▸ **Work item**:
Give back exactly the lines from the start of the listing to the line containing "kvs rest ->", inclusive, and nothing beyond them.

▸ **Provided information**:
********

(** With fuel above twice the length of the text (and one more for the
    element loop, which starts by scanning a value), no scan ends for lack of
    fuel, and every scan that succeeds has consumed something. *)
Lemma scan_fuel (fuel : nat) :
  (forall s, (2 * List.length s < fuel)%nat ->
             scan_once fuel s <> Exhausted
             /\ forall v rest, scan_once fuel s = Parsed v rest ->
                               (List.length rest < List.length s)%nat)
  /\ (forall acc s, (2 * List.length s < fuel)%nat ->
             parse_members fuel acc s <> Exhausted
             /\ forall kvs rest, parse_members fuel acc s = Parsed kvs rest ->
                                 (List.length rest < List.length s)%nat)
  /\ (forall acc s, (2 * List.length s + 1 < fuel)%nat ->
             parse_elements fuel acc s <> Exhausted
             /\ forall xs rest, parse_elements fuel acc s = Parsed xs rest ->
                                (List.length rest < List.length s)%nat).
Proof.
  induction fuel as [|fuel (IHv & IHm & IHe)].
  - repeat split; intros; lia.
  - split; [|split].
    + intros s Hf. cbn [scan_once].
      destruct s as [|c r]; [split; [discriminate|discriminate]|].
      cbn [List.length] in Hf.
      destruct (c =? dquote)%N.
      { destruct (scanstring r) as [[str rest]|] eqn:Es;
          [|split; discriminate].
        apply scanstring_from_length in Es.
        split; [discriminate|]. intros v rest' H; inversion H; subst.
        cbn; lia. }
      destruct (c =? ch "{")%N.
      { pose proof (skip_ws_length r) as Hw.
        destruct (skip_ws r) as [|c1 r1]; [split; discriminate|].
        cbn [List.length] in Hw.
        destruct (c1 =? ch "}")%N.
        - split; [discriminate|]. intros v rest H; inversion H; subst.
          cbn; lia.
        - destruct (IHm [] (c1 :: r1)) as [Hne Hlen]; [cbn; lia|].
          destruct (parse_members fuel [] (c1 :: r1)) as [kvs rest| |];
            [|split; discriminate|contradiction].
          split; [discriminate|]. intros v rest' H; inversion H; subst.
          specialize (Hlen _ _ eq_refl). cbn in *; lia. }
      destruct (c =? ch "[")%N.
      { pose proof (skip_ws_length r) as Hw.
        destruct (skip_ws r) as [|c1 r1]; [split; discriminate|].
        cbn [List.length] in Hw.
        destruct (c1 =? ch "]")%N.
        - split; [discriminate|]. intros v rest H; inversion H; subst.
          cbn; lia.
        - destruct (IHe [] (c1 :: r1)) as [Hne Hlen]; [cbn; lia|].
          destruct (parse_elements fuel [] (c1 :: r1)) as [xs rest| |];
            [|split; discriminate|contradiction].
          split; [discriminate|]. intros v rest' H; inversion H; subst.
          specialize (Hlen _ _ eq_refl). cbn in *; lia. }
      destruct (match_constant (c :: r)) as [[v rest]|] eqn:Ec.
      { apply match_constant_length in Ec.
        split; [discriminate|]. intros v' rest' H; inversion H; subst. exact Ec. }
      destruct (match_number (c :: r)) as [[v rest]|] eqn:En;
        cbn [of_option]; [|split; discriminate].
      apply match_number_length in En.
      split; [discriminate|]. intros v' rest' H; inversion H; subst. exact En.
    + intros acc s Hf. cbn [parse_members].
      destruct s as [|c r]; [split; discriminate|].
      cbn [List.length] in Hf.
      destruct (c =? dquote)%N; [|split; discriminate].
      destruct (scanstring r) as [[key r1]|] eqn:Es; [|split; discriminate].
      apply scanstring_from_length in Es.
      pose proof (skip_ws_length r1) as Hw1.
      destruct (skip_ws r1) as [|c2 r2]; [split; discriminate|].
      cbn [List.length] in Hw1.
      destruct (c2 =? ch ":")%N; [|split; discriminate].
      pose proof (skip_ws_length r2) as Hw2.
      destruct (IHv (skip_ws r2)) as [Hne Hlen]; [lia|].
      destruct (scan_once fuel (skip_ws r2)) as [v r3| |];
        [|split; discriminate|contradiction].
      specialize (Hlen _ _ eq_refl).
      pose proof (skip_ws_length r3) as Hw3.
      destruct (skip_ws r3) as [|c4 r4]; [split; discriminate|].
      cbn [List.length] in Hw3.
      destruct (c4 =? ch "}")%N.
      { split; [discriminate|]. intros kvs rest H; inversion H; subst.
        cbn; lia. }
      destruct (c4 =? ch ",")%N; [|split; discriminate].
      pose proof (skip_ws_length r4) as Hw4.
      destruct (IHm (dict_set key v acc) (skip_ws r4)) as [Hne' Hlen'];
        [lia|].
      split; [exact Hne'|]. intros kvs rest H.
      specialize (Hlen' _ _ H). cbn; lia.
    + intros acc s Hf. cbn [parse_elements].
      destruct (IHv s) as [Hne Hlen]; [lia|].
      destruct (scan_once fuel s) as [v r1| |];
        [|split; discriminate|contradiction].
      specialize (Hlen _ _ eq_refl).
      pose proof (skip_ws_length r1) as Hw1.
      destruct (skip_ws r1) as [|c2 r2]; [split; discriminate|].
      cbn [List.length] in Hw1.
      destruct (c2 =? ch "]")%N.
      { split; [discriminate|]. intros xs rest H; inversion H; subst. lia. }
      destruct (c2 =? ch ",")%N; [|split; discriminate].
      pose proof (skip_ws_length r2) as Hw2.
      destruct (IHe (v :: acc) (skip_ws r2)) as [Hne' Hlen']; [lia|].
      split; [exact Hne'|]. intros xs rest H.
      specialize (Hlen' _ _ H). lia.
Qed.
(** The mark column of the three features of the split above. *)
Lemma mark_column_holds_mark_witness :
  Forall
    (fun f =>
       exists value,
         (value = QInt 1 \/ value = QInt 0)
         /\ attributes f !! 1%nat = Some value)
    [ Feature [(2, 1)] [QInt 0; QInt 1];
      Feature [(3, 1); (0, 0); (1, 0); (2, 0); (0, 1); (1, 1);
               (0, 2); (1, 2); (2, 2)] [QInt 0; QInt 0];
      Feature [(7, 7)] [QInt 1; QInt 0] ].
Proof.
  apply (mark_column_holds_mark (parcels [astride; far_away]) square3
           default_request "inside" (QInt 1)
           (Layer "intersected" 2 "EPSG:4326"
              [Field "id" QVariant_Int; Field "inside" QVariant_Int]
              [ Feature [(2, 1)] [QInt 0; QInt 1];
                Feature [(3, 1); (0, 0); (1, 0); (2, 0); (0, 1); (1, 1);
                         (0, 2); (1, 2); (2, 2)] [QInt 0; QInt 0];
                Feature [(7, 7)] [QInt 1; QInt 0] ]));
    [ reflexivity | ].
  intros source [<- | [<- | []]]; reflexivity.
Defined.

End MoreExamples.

********

▸ **Exercise answer**:
(** With fuel above twice the length of the text (and one more for the
    element loop, which starts by scanning a value), no scan ends for lack of
    fuel, and every scan that succeeds has consumed something. *)
Lemma scan_fuel (fuel : nat) :
  (forall s, (2 * List.length s < fuel)%nat ->
             scan_once fuel s <> Exhausted
             /\ forall v rest, scan_once fuel s = Parsed v rest ->
                               (List.length rest < List.length s)%nat)
  /\ (forall acc s, (2 * List.length s < fuel)%nat ->
             parse_members fuel acc s <> Exhausted
             /\ forall kvs rest, parse_members fuel acc s = Parsed kvs rest ->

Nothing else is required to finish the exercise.